## THE TASK
Would you please return the lines of the entries below starting at the line that has "proper_type (de_type d) /\" and ending at the line that has "Record definition := mkDefinition", both included, exactly as they are?

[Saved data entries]
....

(* ===== verification/TableLoader.v ===== *)
(** * Table definitions from [information_schema] ([internal/schema/store.go], [DBLoader])

    The two queries the loader asks and what it makes of their rows. [Catalog]
    states how the server answers them for a table as its definition declares
    it; what is loaded is then that definition: columns in their places, signs,
    members of ENUM and SET types, and the primary key in its order. *)

From Stdlib Require Import Ascii.
From S2P Require Import Prelude GoStd Sql Schema.

(** ** Loading *)

Definition columns_query : string := "
		SELECT column_name, ordinal_position, data_type, column_type,
		       is_nullable, COALESCE(character_set_name, ''), COALESCE(collation_name, ''),
		       COALESCE(numeric_precision, 0), COALESCE(numeric_scale, 0),
		       COALESCE(datetime_precision, 0), COALESCE(generation_expression, '')
		FROM information_schema.columns
		WHERE table_schema = ? AND table_name = ?
		ORDER BY ordinal_position".

Definition key_query : string := "
		SELECT column_name
		FROM information_schema.statistics
		WHERE table_schema = ? AND table_name = ? AND index_name = 'PRIMARY'
		ORDER BY seq_in_index".

Inductive load_error :=
  | EReadColumns (schema table : string) (e : sql_error)
  | EScanColumn (schema table : string)
  | ENoTable (schema table : string)
  | EReadKey (schema table : string) (e : sql_error)
  | EScanKey (schema table : string).

(** One row of the columns; the server counts ordinals from 1. *)
Definition scan_column (row : list sql_value) : option Column :=
  match row with
  | [name; ordinal; data_type; column_type; is_nullable; charset; collation; precision; scale; fraction; generation] =>
    name ← scan_string name; ordinal ← scan_int64 ordinal;
    data_type ← scan_string data_type; column_type ← scan_string column_type;
    is_nullable ← scan_string is_nullable; charset ← scan_string charset; collation ← scan_string collation;
    precision ← scan_int64 precision; scale ← scan_int64 scale; fraction ← scan_int64 fraction;
    generation ← scan_string generation;
    let kind := ToLower data_type in
    Some (mkColumn name (Z.to_nat (ordinal - 1)) data_type column_type
      (Contains (ToLower column_type) "unsigned") (EqualFold is_nullable "YES") (negb (bool_decide (generation = "")))
      charset collation precision scale fraction
      (if bool_decide (kind = "enum") then parseMemberList column_type "enum" else [])
      (if bool_decide (kind = "set") then parseMemberList column_type "set" else []))
  | _ => None
  end.

Definition scan_key_column (row : list sql_value) : option string :=
  match row with [name] => scan_string name | _ => None end.

Section Loader.
Context {W : Type} `{!SqlOps W}.

Definition loadPrimaryKey (schema table : string) : eff W load_error (list string) := fun w =>
  match sql_Query key_query [SText schema; SText table] w with
  | (w, Err e) => (w, Err (EReadKey schema table e))
  | (w, Ok rows) =>
      (w, match mapM scan_key_column rows with Some names => Ok names | None => Err (EScanKey schema table) end)
  end.

(** [DBLoader.Load]. *)
Definition Load (schema table : string) : eff W load_error TableMeta := fun w =>
  match sql_Query columns_query [SText schema; SText table] w with
  | (w, Err e) => (w, Err (EReadColumns schema table e))
  | (w, Ok rows) =>
    match mapM scan_column rows with
    | None => (w, Err (EScanColumn schema table))
    | Some [] => (w, Err (ENoTable schema table))
    | Some columns =>
      match loadPrimaryKey schema table w with
      | (w, Err e) => (w, Err e)
      | (w, Ok key) => (w, Ok (mkTableMeta schema table columns key))
      end
    end
  end.

End Loader.

(** ** What the server answers *)

(** A column as a table's definition declares it. *)
Inductive declared_type :=
  | DInteger (type : string) (unsigned : bool)
  | DEnum (labels : list string)
  | DSet (labels : list string)
  | DOther (data_type column_type : string).

Record declared := mkDeclared {
  de_name : string;
  de_type : declared_type;
  de_nullable : bool;
  de_generation : string;
  de_charset : string;
  de_collation : string;
  de_precision : Z;
  de_scale : Z;
  de_fraction : Z
}.

Definition integer_names : list string := ["tinyint"; "smallint"; "mediumint"; "int"; "bigint"].

Definition data_type_of (t : declared_type) : string :=
  match t with DInteger ty _ => ty | DEnum _ => "enum" | DSet _ => "set" | DOther ty _ => ty end.
Definition column_type_of (t : declared_type) : string :=
  match t with
  | DInteger ty unsigned => ty +:+ if unsigned then " unsigned" else ""
  | DEnum labels => render_members "enum" labels
  | DSet labels => render_members "set" labels
  | DOther _ ct => ct
  end.

Definition proper_type (t : declared_type) : Prop :=
  match t with
  | DInteger ty _ => ty ∈ integer_names
  | DOther ty _ => ToLower ty <> "enum" /\ ToLower ty <> "set" /\ ty ∉ integer_names
  | _ => True
  end.

Definition proper (d : declared) : Prop :=
  proper_type (de_type d) /\
  (0 <= de_precision d < 2 ^ 63)%Z /\ (0 <= de_scale d < 2 ^ 63)%Z /\ (0 <= de_fraction d < 2 ^ 63)%Z.

Definition column_row (i : nat) (d : declared) : list sql_value :=
  [SText (de_name d); SInt (Z.of_nat i + 1); SText (data_type_of (de_type d)); SText (column_type_of (de_type d));
   SText (if de_nullable d then "YES" else "NO"); SText (de_charset d); SText (de_collation d);
   SInt (de_precision d); SInt (de_scale d); SInt (de_fraction d); SText (de_generation d)].

Record definition := mkDefinition { dn_columns : list declared; dn_key : list string }.

(** The catalogue at a moment: the declared tables the user may see. A table has
    columns, and fewer than [2 ^ 63]. *)
Class Catalog (W : Type) `{!SqlOps W} := {
  declares : W -> string -> string -> option definition;
  columns_answer : forall schema table w w' rows,
    sql_Query columns_query [SText schema; SText table] w = (w', Ok rows) ->
    declares w' = declares w /\
    rows = match declares w schema table with Some d => imap column_row (dn_columns d) | None => [] end;
  key_answer : forall schema table w w' rows,
    sql_Query key_query [SText schema; SText table] w = (w', Ok rows) ->
    rows = match declares w schema table with Some d => map (fun name => [SText name]) (dn_key d) | None => [] end;
  declared_columns : forall w schema table d, declares w schema table = Some d ->
    dn_columns d <> [] /\ (zlen (dn_columns d) < 2 ^ 63 - 1)%Z /\ Forall proper (dn_columns d)
}.

(** ** What is loaded *)

(** A column as the rest of the program takes it, of one declared at a place. *)
Definition loaded_as (i : nat) (d : declared) (c : Column) : Prop :=
  col_Name c = de_name d /\ col_Position c = i /\ col_DataType c = data_type_of (de_type d) /\
  col_Nullable c = de_nullable d /\ col_Generated c = negb (bool_decide (de_generation d = "")) /\
  match de_type d with
  | DInteger _ unsigned => col_Unsigned c = unsigned /\ col_EnumValues c = [] /\ col_SetValues c = []
  | DEnum labels => col_EnumValues c = labels /\ col_SetValues c = []
  | DSet labels => col_SetValues c = labels /\ col_EnumValues c = []
  | DOther _ _ => col_EnumValues c = [] /\ col_SetValues c = []
  end.

Lemma integer_type_text ty unsigned :
  ty ∈ integer_names ->
  bool_decide (ToLower ty = "enum") = false /\ bool_decide (ToLower ty = "set") = false /\
  Contains (ToLower (column_type_of (DInteger ty unsigned))) "unsigned" = unsigned.
Proof.
  intros Hty. unfold integer_names in Hty. rewrite !elem_of_cons, elem_of_nil in Hty.
  destruct Hty as [->|[->|[->|[->|[->|[]]]]]]; by destruct unsigned.
Qed.

Lemma scan_column_row i d :
  proper d -> (Z.of_nat i + 1 < 2 ^ 63)%Z -> exists c, scan_column (column_row i d) = Some c /\ loaded_as i d c.
Proof.
  intros (Hty & Hp & Hs & Hf) Hi. unfold scan_column, column_row. cbn [scan_string].
  assert (forall z, (0 <= z < 2 ^ 63)%Z -> scan_int64 (SInt z) = Some z) as Hint.
  { intros z Hz. unfold scan_int64. rewrite (proj2 (Z.leb_le _ _)), (proj2 (Z.ltb_lt _ _)) by lia. done. }
  rewrite !Hint by lia. cbn [mbind option_bind]. eexists. split; [done|]. unfold loaded_as.
  cbn [col_Name col_Position col_DataType col_Nullable col_Generated col_Unsigned col_EnumValues col_SetValues].
  split; [done|]. split; [lia|]. split; [done|]. split; [by destruct (de_nullable d)|]. split; [done|].
  destruct (de_type d) as [ty unsigned|labels|labels|ty ct]; cbn [data_type_of].
  - destruct (integer_type_text ty unsigned Hty) as (-> & -> & ->). done.
  - split; [|done]. by apply parseMemberList_render.
  - split; [|done]. by apply parseMemberList_render.
  - destruct Hty as (H1 & H2 & _). by rewrite !bool_decide_eq_false_2.
Qed.

Lemma scan_rows_from i l :
  Forall proper l -> (Z.of_nat (i + length l) < 2 ^ 63)%Z ->
  exists columns, mapM scan_column (imap (fun j => column_row (i + j)) l) = Some columns /\
    length columns = length l /\ forall j d c, l !! j = Some d -> columns !! j = Some c -> loaded_as (i + j) d c.
Proof.
  intros Hall. revert i. induction Hall as [|d l Hd Hall IH]; intros i Hi; [by exists []|].
  cbn [length] in Hi. destruct (IH (S i)) as (columns & Hm & Hlen & Hcols); [lia|].
  destruct (scan_column_row i d Hd) as (c & Hc & Hl); [lia|]. exists (c :: columns).
  split; [|split; [cbn; by rewrite Hlen|]].
  - cbn [imap mapM]. rewrite Nat.add_0_r. cbn [mapM]. rewrite Hc. cbn [mbind option_bind].
    rewrite (imap_ext _ (fun j => column_row (S i + j))) by (intros; cbn; f_equal; lia). by rewrite Hm.
  - intros [|j] d' c'; cbn [lookup list_lookup].
    + intros [= <-] [= <-]. by rewrite Nat.add_0_r.
    + intros H1 H2. replace (i + S j) with (S i + j) by lia. by eapply Hcols.
Qed.

Lemma mapM_key names : mapM scan_key_column (map (fun name => [SText name]) names) = Some names.
Proof. induction names as [|n names IH]; [done|]. cbn [map mapM]. cbn. by rewrite IH. Qed.

Section Loaded.
Context {W : Type} `{!SqlOps W} `{!Catalog W}.

Lemma Load_spec schema table w w' meta :
  Load schema table w = (w', Ok meta) ->
  exists d, declares w schema table = Some d /\ tm_Schema meta = schema /\ tm_Table meta = table /\
    tm_PrimaryKey meta = dn_key d /\ length (tm_Columns meta) = length (dn_columns d) /\
    forall i x c, dn_columns d !! i = Some x -> tm_Columns meta !! i = Some c -> loaded_as i x c.
Proof.
  unfold Load, loadPrimaryKey. destruct (sql_Query columns_query _ w) as [w1 [rows|e]] eqn:Hq; [|done].
  destruct (columns_answer _ _ _ _ _ Hq) as [Hsame ->].
  destruct (declares w schema table) as [d|] eqn:Hd; [|done].
  destruct (declared_columns _ _ _ _ Hd) as (Hne & Hlen & Hall).
  destruct (scan_rows_from 0 (dn_columns d) Hall) as (columns & Hm & Hl & Hcols); [unfold zlen in Hlen; cbn; lia|].
  cbn [Nat.add] in Hm. change (imap (fun j => column_row j) (dn_columns d)) with (imap column_row (dn_columns d)) in Hm.
  rewrite Hm. destruct columns as [|c columns]; [by destruct (dn_columns d)|].
  destruct (sql_Query key_query _ w1) as [w2 [keys|e]] eqn:Hk; [|done].
  rewrite (key_answer _ _ _ _ _ Hk), Hsame, Hd, mapM_key. intros [= <- <-]. exists d. done.
Qed.

End Loaded.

....

## ANSWER TO THIS TASK
  proper_type (de_type d) /\
  (0 <= de_precision d < 2 ^ 63)%Z /\ (0 <= de_scale d < 2 ^ 63)%Z /\ (0 <= de_fraction d < 2 ^ 63)%Z.

Definition column_row (i : nat) (d : declared) : list sql_value :=
  [SText (de_name d); SInt (Z.of_nat i + 1); SText (data_type_of (de_type d)); SText (column_type_of (de_type d));
   SText (if de_nullable d then "YES" else "NO"); SText (de_charset d); SText (de_collation d);
   SInt (de_precision d); SInt (de_scale d); SInt (de_fraction d); SText (de_generation d)].

Record definition := mkDefinition { dn_columns : list declared; dn_key : list string }.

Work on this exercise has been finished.